在对纳米材料的毒性研究中，Palaniappan和Pramod[47]运用红外光谱研究了纳米二氧化钛(nTiO2)对斑马鱼鳃组织的毒性作用，发现nTiO2暴露会引起鳃组织中蛋白质和脂质组成之间的变化，对蛋白质结构进一步研究发现nTiO2暴露还会增加蛋白质的α螺旋结构，减少β折叠结构。在碳纳米颗粒毒性研究中，结果表明，光谱信息的变化情况与纳米颗粒的浓度之间呈现剂量-效应关系，同时还发现多壁碳纳米管和富勒烯主要影响细菌的脂质、酰胺Ⅱ和DNA，并且碳纳米颗粒的毒性大小与其尺寸相关[48]。

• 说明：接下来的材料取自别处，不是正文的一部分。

Fixpoint lstrip_by (f : ascii -> bool) (s : string) : string :=
  match s with String c r => if f c then lstrip_by f r else s | "" => "" end.
Definition rstrip_by (f : ascii -> bool) (s : string) : string :=
  String.rev (lstrip_by f (String.rev s)).
(** [s.strip()] *)
Definition strip (s : string) : string := rstrip_by is_space (lstrip_by is_space s).
(** The longest prefix of characters with [f], and the rest. *)
Fixpoint span (f : ascii -> bool) (s : string) : string * string :=
  match s with
  | String c r => if f c then let '(a, b) := span f r in (String c a, b) else ("", s)
  | "" => ("", "")
  end.

(** [s.split(c, 1)] when [c] occurs. *)
Fixpoint split_once (c : ascii) (s : string) : option (string * string) :=
  match s with
  | "" => None
  | String a r => if Ascii.eqb a c then Some ("", r)
                  else match split_once c r with
                       | Some (x, y) => Some (String a x, y)
                       | None => None
                       end
  end.
(** [s.rsplit(c, 1)] when [c] occurs. *)
Fixpoint rsplit_once (c : ascii) (s : string) : option (string * string) :=
  match s with
  | "" => None
  | String a r => match rsplit_once c r with
                  | Some (x, y) => Some (String a x, y)
                  | None => if Ascii.eqb a c then Some ("", r) else None
                  end
  end.
(** [s.split(c)] *)
Fixpoint split (c : ascii) (s : string) : list string :=
  match s with
  | "" => [""]
  | String a r => if Ascii.eqb a c then "" :: split c r
                  else match split c r with
                       | x :: rest => String a x :: rest
                       | [] => [String a ""]
                       end
  end.

(** ** Integers *)

Definition digit (c : ascii) : option Z :=
  if is_digit c then Some (Z.of_N (Ascii.N_of_ascii c) - 48)%Z else None.

(** The digits after the first one: single underscores may separate them. *)
Fixpoint digits_go (acc : Z) (s : string) : option Z :=
  match s with
  | "" => Some acc
  | String c r =>
      match digit c with
      | Some d => digits_go (10 * acc + d) r
      | None =>
          if Ascii.eqb c "_"%char then
            match r with
            | String c' r' => match digit c' with
                              | Some d => digits_go (10 * acc + d) r'
                              | None => None
                              end
            | "" => None
            end
          else None
      end
  end%Z.

Definition digits (s : string) : option Z :=
  match s with
  | String c r => match digit c with Some d => digits_go d r | None => None end
  | "" => None
  end.

(** [int(text)]: surrounding whitespace, a sign, decimal digits. *)
Definition py_int (text : string) : option Z :=
  match strip text with
  | String c r => if Ascii.eqb c "-"%char then Z.opp <$> digits r
                  else if Ascii.eqb c "+"%char then digits r
                  else digits (String c r)
  | "" => None
  end.

(** A digit of [int(text, 16)]. *)
Definition hex_digit (c : ascii) : option Z :=
  if is_digit c then Some (Z.of_N (Ascii.N_of_ascii c) - 48)%Z
  else if in_codes 97 102 c then Some (Z.of_N (Ascii.N_of_ascii c) - 87)%Z
  else if in_codes 65 70 c then Some (Z.of_N (Ascii.N_of_ascii c) - 55)%Z
  else None.

(** Base 16 digits; [sep] says that an underscore may stand here. *)
Fixpoint hex_go (sep : bool) (acc : Z) (s : string) : option Z :=
  match s with
  | "" => if sep then Some acc else None
  | String c r =>
      match hex_digit c with
      | Some d => hex_go true (16 * acc + d) r
      | None => if Ascii.eqb c "_"%char && sep then hex_go false acc r else None
      end
  end%Z.

Definition hex_unsigned (s : string) : option Z :=
  if startswith "0x" s || startswith "0X" s then
    match drop_str 2 s with
    | String "_" r => hex_go false 0 r
    | r => hex_go false 0 r
    end
  else hex_go false 0 s.

(** [int(text, 16)] *)
Definition py_int16 (text : string) : option Z :=
  match strip text with
  | String "-" r => Z.opp <$> hex_unsigned r
  | String "+" r => hex_unsigned r
  | s => hex_unsigned s
  end.

(** [s.replace(p, "")] for a non-empty [p]; every step consumes a character. *)
Fixpoint remove_sub_go (fuel : nat) (p s : string) : string :=
  match fuel with
  | O => s
  | S fuel =>
      match s with
      | "" => ""
      | String c r => if startswith p s then remove_sub_go fuel p (drop_str (String.length p) s)
                      else String c (remove_sub_go fuel p r)
      end
  end.
Definition remove_sub (p s : string) : string := remove_sub_go (String.length s) p s.

(** [uuid.UUID(value).int], where the value is accepted. *)
Definition uuid_int (value : string) : option Z :=
  let hex := remove_sub "uuid:" (remove_sub "urn:" value) in
  let brace c := Ascii.eqb c "{"%char || Ascii.eqb c "}"%char in
  let hex := remove_sub "-" (rstrip_by brace (lstrip_by brace hex)) in
  if Nat.eqb (String.length hex) 32 then
    match py_int16 hex with Some z => if (0 <=? z)%Z then Some z else None | None => None end
  else None.
(** Whether [uuid.UUID(value)] returns. *)
Definition is_uuid_text (value : string) : bool := match uuid_int value with Some _ => true | None => false end.
Definition hex_lower (n : Z) : ascii := Ascii.ascii_of_N (Z.to_N (if n <? 10 then n + 48 else n + 87))%Z.
(** The last [n] hexadecimal digits of a number. *)
Fixpoint hex_fixed (n : nat) (z : Z) : string :=
  match n with O => "" | S n => String (hex_lower (z / 16 ^ Z.of_nat n mod 16)%Z) (hex_fixed n z) end.
(** [UUID(...).hex] and [str(UUID(...))] *)
Definition uuid_hex (z : Z) : string := hex_fixed 32 z.
Definition uuid_str (z : Z) : string :=
  let hex := uuid_hex z in
  String.substring 0 8 hex +:+ "-" +:+ String.substring 8 4 hex +:+ "-" +:+ String.substring 12 4 hex +:+ "-" +:+
  String.substring 16 4 hex +:+ "-" +:+ String.substring 20 12 hex.

(** What follows the last closing parenthesis of the line. *)
Fixpoint after_last_paren (s : string) : option string :=
  match s with
  | EmptyString => None
  | String c r => if Ascii.eqb c (ascii_of_nat 10) then None
                  else match after_last_paren r with
                       | Some t => Some t
                       | None => if Ascii.eqb c ")"%char then Some r else None
                       end
  end.
(** [re.sub(r" \(.*\)", "", s)] *)
Fixpoint drop_parens (fuel : nat) (s : string) : string :=
  match fuel, s with
  | S fuel, String c r =>
      match (if startswith " (" s then after_last_paren (drop_str 2 s) else None) with
      | Some t => drop_parens fuel t
      | None => String c (drop_parens fuel r)
      end
  | _, _ => EmptyString
  end.

(** [urllib.parse.quote(s, safe="")] *)
Definition hex_upper (n : N) : ascii :=
  Ascii.ascii_of_N (if n <? 10 then n + 48 else n + 55)%N.
Fixpoint url_quote (s : string) : string :=
  match s with
  | "" => ""
  | String c r =>
      if is_alnum c || has_char c "_.-~" then String c (url_quote r)
      else let n := Ascii.N_of_ascii c in
           String "%" (String (hex_upper (n / 16)%N) (String (hex_upper (n mod 16)%N) (url_quote r)))
  end.

(** ** Lemmas *)

Lemma str_app_nil_r (s : string) : s +:+ "" = s.
Proof. induction s; simpl; congruence. Qed.
Lemma str_app_assoc (a b c : string) : a +:+ (b +:+ c) = (a +:+ b) +:+ c.
Proof. induction a; simpl; congruence. Qed.
Lemma str_length_app a b : String.length (a +:+ b) = (String.length a + String.length b)%nat.
Proof. induction a as [|x a IH]; [done|]. cbn. by rewrite IH. Qed.

Lemma str_rev_app_acc a b : String.rev_app a b = String.rev_app a "" +:+ b.
Proof.
  revert b. induction a as [|c a IH]; intros b; simpl; [done|].
  rw (IH (String c b)) (IH (String c "")). by rw -str_app_assoc.
Qed.

Lemma str_rev_cons c s : String.rev (String c s) = String.rev s +:+ String c "".
Proof. unfold String.rev. simpl. apply str_rev_app_acc. Qed.
Lemma str_rev_app a b : String.rev (a +:+ b) = String.rev b +:+ String.rev a.
Proof.
  induction a as [|c a IH]; simpl; [by rw str_app_nil_r|].
  by rw !str_rev_cons IH str_app_assoc.
Qed.
Lemma str_rev_involutive s : String.rev (String.rev s) = s.
Proof. induction s as [|c s IH]; [done|]. by rw str_rev_cons str_rev_app IH. Qed.

Lemma str_all_app f a b : str_all f (a +:+ b) = str_all f a && str_all f b.
Proof. induction a; simpl; [done|]. by rw IHa andb_assoc. Qed.
Lemma str_all_rev f a : str_all f (String.rev a) = str_all f a.
Proof.
  induction a as [|c a IH]; [done|].
  rw str_rev_cons str_all_app IH /=. rw andb_true_r. apply andb_comm.
Qed.
Lemma str_all_impl (f g : ascii -> bool) s :
  (forall c, f c = true -> g c = true) -> str_all f s = true -> str_all g s = true.
Proof.
  intros Hfg. induction s; simpl; [done|]. rw !andb_true_iff. naive_solver.
Qed.

Lemma lstrip_none f s : str_all (fun c => negb (f c)) s = true -> lstrip_by f s = s.
Proof. destruct s; simpl; [done|]. by destruct (f a). Qed.

Lemma strip_id s : str_all (fun c => negb (is_space c)) s = true -> strip s = s.
Proof.
  intros Hs. unfold strip, rstrip_by. rw (lstrip_none _ s Hs).
  rw lstrip_none ?str_all_rev //. apply str_rev_involutive.
Qed.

Li等[49]也运用红外光谱研究了碳纳米颗粒的毒性效应，发现光谱技术结合化学计量学的方法可以检测到μg·L-1级别的碳纳米颗粒对细胞的毒性效应。Novak等[50]在研究氧化钨纳米纤维对鼠妇(Porcellioscaber)的毒性时，发现传统的毒性测试方法没有检测到氧化钨纳米纤维的毒性效应，而红外光谱却检测到了脂质过氧化以及DNA结构的变化。Rhiem等[51]研究多壁纳米管对绿藻细胞的毒性时发现，多壁纳米管会影响绿藻细胞的生物组成。Li等[52]研究银离子和纳米银对大肠杆菌的杀菌作用，发现银离子和纳米银均会影响巯基基团、蛋白质、脂多糖和DNA的振动信息，但是二者呈现出不同的动力学特征。

4 展望(Prospects)

随着光谱技术的不断进步，红外光谱在毒理学领域的应用越来越广泛。红外光谱因其具有样品无损、非标记和样品前处理简单等优点，有望成为一种新的毒理学研究工具。但是，红外光谱在毒理学研究中目前处于起步阶段，各项基础性工作还需要进一步完善。从仪器平台来说，高分辨的红外光谱和具有成像功能光谱仪的应用将丰富生物光谱信息，提高我们对生物样本分子层面的认识；从数据分析来说，更加准确和便捷的统计模型以及模式识别方法、特征提取手段等的应用可以辅助我们进一步深入理解生物大分子构型构象等的变化；从峰值指认来说，各个红外吸收峰对应的化学键的振动信息以及归属问题的解决，将对我们的光谱解析与分析给予关键支持，并且使我们对疾病诊断和毒性机理的认识更加准确；除此之外，红外光谱数据库的建设，基于分子构型构象变化的生物信息数据与基于质谱的蛋白质组学、代谢组学等的结合将是未来光谱技术发展的一个重要方向。